Under the regulations – which were expected to be implemented in April – current and former trade union members may complain to an employment tribunal if they are refused employment, subjected to a detriment, or unfairly dismissed for a reason relating to a blacklist. Employment agencies are unable to refuse to provide a service because a worker appears on a blacklist.
It is also unlawful to compile, use, sell or supply blacklists containing details of people who are, or were, trade union members, or who are taking part, or have taken part, in trade union activities, where the blacklist may be used by employers to discriminate in relation to the recruitment or treatment of existing workers.
Courts may award damages, including damages for injury to feelings, where the relevant provisions are breached.
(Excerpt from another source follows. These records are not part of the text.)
(** Lines 138-143: the copy or the move, and the line it logs. *)
Definition transfer (env : Env) (options : SortOptions) (dt : datetime)
  (src dest : path) : M string :=
  if copy_no_backup options then
    Shutil.copy2 env src dest ;;;
    ret ("Copied: " ^^ PurePath.name src ^^ " -> " ^^ year_str dt ^^ "/"
           ^^ month_str dt ^^ "/")
  else
    Shutil.move env src dest ;;;
    ret ("Moved: " ^^ PurePath.name src ^^ " -> " ^^ year_str dt ^^ "/"
           ^^ month_str dt ^^ "/").

(** The body of the [try] of lines 128-144; it returns the line to log. *)
Definition relocate_one (env : Env) (options : SortOptions) (src : path)
  : M string :=
  st <- Os.stat src ;;
  dt <- fromtimestamp env (chosen_time options st) ;;
  let dest_dir := dest_dir_of options dt in
  Pathlib.mkdir_p env dest_dir ;;;
  dest <- gets (fun fs =>
                  unique_destination_path fs (dest_dir // PurePath.name src)) ;;
  transfer env options dt src dest.

Definition error_line (src : path) (e : exn) : string :=
  "Error moving " ^^ PurePath.name src ^^ ": " ^^ format_exception e.

(** The counters and the log of a run: [moved], [errors], [logs]. *)
Definition tally : Type := nat * nat * list string.

(** One round of the loop of lines 126-147. *)
Definition relocate_step (env : Env) (options : SortOptions) (acc : tally)
  (src : path) : M tally :=
  let '(moved, errors, logs) := acc in
  r <- attempt (relocate_one env options src) ;;
  match r with
  | Return line => ret (S moved, errors, logs ++ [line])
  | Raise e => ret (moved, S errors, logs ++ [error_line src e])
  end.

Fixpoint relocate_loop (env : Env) (options : SortOptions)
  (files : list path) (acc : tally) : M tally :=
  match files with
  | [] => ret acc
  | src :: rest =>
      acc' <- relocate_step env options acc src ;;
      relocate_loop env options rest acc'
  end.

Definition no_files_line : string := "No files found.".
Lemma rectangle_plastic (x0 y0 x1 y1 : Q) :
  eps12 <= x1 - x0 ->
  eps12 <= y1 - y0 ->
  2 * eps12 <= (x1 - x0) * (y1 - y0) ->
  let b := x1 - x0 in
  let h := y1 - y0 in
  let p := computePlasticProperties
             {| outerBoundary := makeRect x0 y0 x1 y1; holes := [] |} in
  pnaX p = (y0 + y1) / 2 /\
  pnaY p = (x0 + x1) / 2 /\
  Zx p == b * h ^ 2 / 4 /\
  Zy p == h * b ^ 2 / 4.
Proof.
  intros Hb Hh HA b h.
  assert (Hx : x0 < x1) by lra. assert (Hy : y0 < y1) by lra.
  cbv zeta. unfold computePlasticProperties.
  cbn [outerBoundary holes map].
  rewrite ensureCCW_makeRect by lra.
  unfold computeNetArea. cbn [fold_left].
  pose proof (makeRect_area x0 y0 x1 y1 ltac:(nra)) as HT.
  rewrite Qlt_bool_elim_false by (rewrite HT; lra).
  cbn [concat app]. rewrite app_nil_r.
  rewrite boundingBox_makeRect by assumption.
  set (R := makeRect x0 y0 x1 y1) in *.
  set (T := polygonArea R) in *.
  set (cy := (y0 + y1) / 2). set (cx := (x0 + x1) / 2).
  assert (Hcy : 2 * cy == y0 + y1) by (subst cy; field).
  assert (Hcx : 2 * cx == x0 + x1) by (subst cx; field).
  destruct (fragment_below_horizontal x0 y0 x1 y1 cy
              ltac:(lra) ltac:(lra) ltac:(lra) ltac:(lra)) as [Abh Cbh].
  destruct (fragment_above_horizontal x0 y0 x1 y1 cy
              ltac:(lra) ltac:(lra) ltac:(lra) ltac:(lra)) as [Aah Cah].
  destruct (fragment_below_vertical x0 y0 x1 y1 cx
              ltac:(lra) ltac:(lra) ltac:(lra) ltac:(lra)) as [Abv Cbv].
  destruct (fragment_above_vertical x0 y0 x1 y1 cx
              ltac:(lra) ltac:(lra) ltac:(lra) ltac:(lra)) as [Aav Cav].
  cbv zeta in Abh, Cbh, Aah, Cah, Abv, Cbv, Aav, Cav. fold R in Abh, Cbh, Aah, Cah, Abv, Cbv, Aav, Cav.
  specialize (Cbh ltac:(nra)). specialize (Cah ltac:(nra)).
  specialize (Cbv ltac:(nra)). specialize (Cav ltac:(nra)).
  assert (HpnaX : findPNA R [] T y0 y1 horizontal = cy).
  { apply findPNA_first. fold cy.
    unfold convergedAt, areaBelowAt, halfArea, computeAreaOneSide.
    cbn [fold_left]. apply Qlt_bool_intro.
    rewrite Abh. subst T. rewrite HT.
    setoid_replace ((x1 - x0) * (cy - y0) - (x1 - x0) * (y1 - y0) / 2)
      with 0 by (subst cy; field).
    change (Qabs 0) with 0. lra. }
  assert (HpnaY : findPNA R [] T x0 x1 vertical = cx).
  { apply findPNA_first. fold cx.
    unfold convergedAt, areaBelowAt, halfArea, computeAreaOneSide.
    cbn [fold_left]. apply Qlt_bool_intro.
    rewrite Abv. subst T. rewrite HT.
    setoid_replace ((cx - x0) * (y1 - y0) - (x1 - x0) * (y1 - y0) / 2)
      with 0 by (subst cx; field).
    change (Qabs 0) with 0. lra. }
  rewrite HpnaX, HpnaY. cbn [pnaX pnaY Zx Zy].
  split; [reflexivity|]. split; [reflexivity|].
  unfold computePlasticModulus. cbn [fold_left].
  assert (L1 : (3 <= length (clipPolygon R cy horizontal above))%nat)
    by (subst R; rewrite makeRect_above_horizontal by lra; cbn; lia).
  assert (L2 : (3 <= length (clipPolygon R cy horizontal below))%nat)
    by (subst R; rewrite makeRect_below_horizontal by lra; cbn; lia).
  assert (L3 : (3 <= length (clipPolygon R cx vertical above))%nat)
    by (subst R; rewrite makeRect_above_vertical by lra; cbn; lia).
  assert (L4 : (3 <= length (clipPolygon R cx vertical below))%nat)
    by (subst R; rewrite makeRect_below_vertical by lra; cbn; lia).
  rewrite !firstMoment_polygon by assumption.
  rewrite Abh, Aah, Abv, Aav.
  set (ya := y (polygonCentroid (clipPolygon R cy horizontal above))) in *.
  set (yb := y (polygonCentroid (clipPolygon R cy horizontal below))) in *.
  set (xa := x (polygonCentroid (clipPolygon R cx vertical above))) in *.
  set (xb := x (polygonCentroid (clipPolygon R cx vertical below))) in *.
  subst b h. split.
  - rewrite (Qabs_pos ((x1 - x0) * (y1 - cy) * (ya - cy))) by nra.
    rewrite (Qabs_neg ((x1 - x0) * (cy - y0) * (yb - cy))) by nra.
    setoid_replace ya with ((cy + y1) / 2) by (rewrite <- Cah; field).
    setoid_replace yb with ((y0 + cy) / 2) by (rewrite <- Cbh; field).
    subst cy. field.
  - rewrite (Qabs_pos ((x1 - cx) * (y1 - y0) * (xa - cx))) by nra.
    rewrite (Qabs_neg ((cx - x0) * (y1 - y0) * (xb - cx))) by nra.
    setoid_replace xa with ((cx + x1) / 2) by (rewrite <- Cav; field).
    setoid_replace xb with ((x0 + cx) / 2) by (rewrite <- Cbv; field).
    subst cx. field.
Qed.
The move follows evidence that a number of employers in the construction sector had been unlawfully vetting workers.
In March 2009, the Information Commissioner reported that 40 construction companies had subscribed to a database used to vet construction workers, which has now been closed under data protection law. Ian Kerr, the individual who operated the database, was fined £5,000 for committing a criminal offence under data protection legislation.
Employment relations minister Lord Young said: “Blacklisting someone because they are a member of a trade union is underhand, unfair, and blights people’s lives.
“The new regulations outlaw the compilation, dissemination and use of blacklists. They have been designed to build on existing protections in the area, which are found in trade union and data protection law. Good employers that operate fair and open vetting processes have nothing to fear from these regulations.”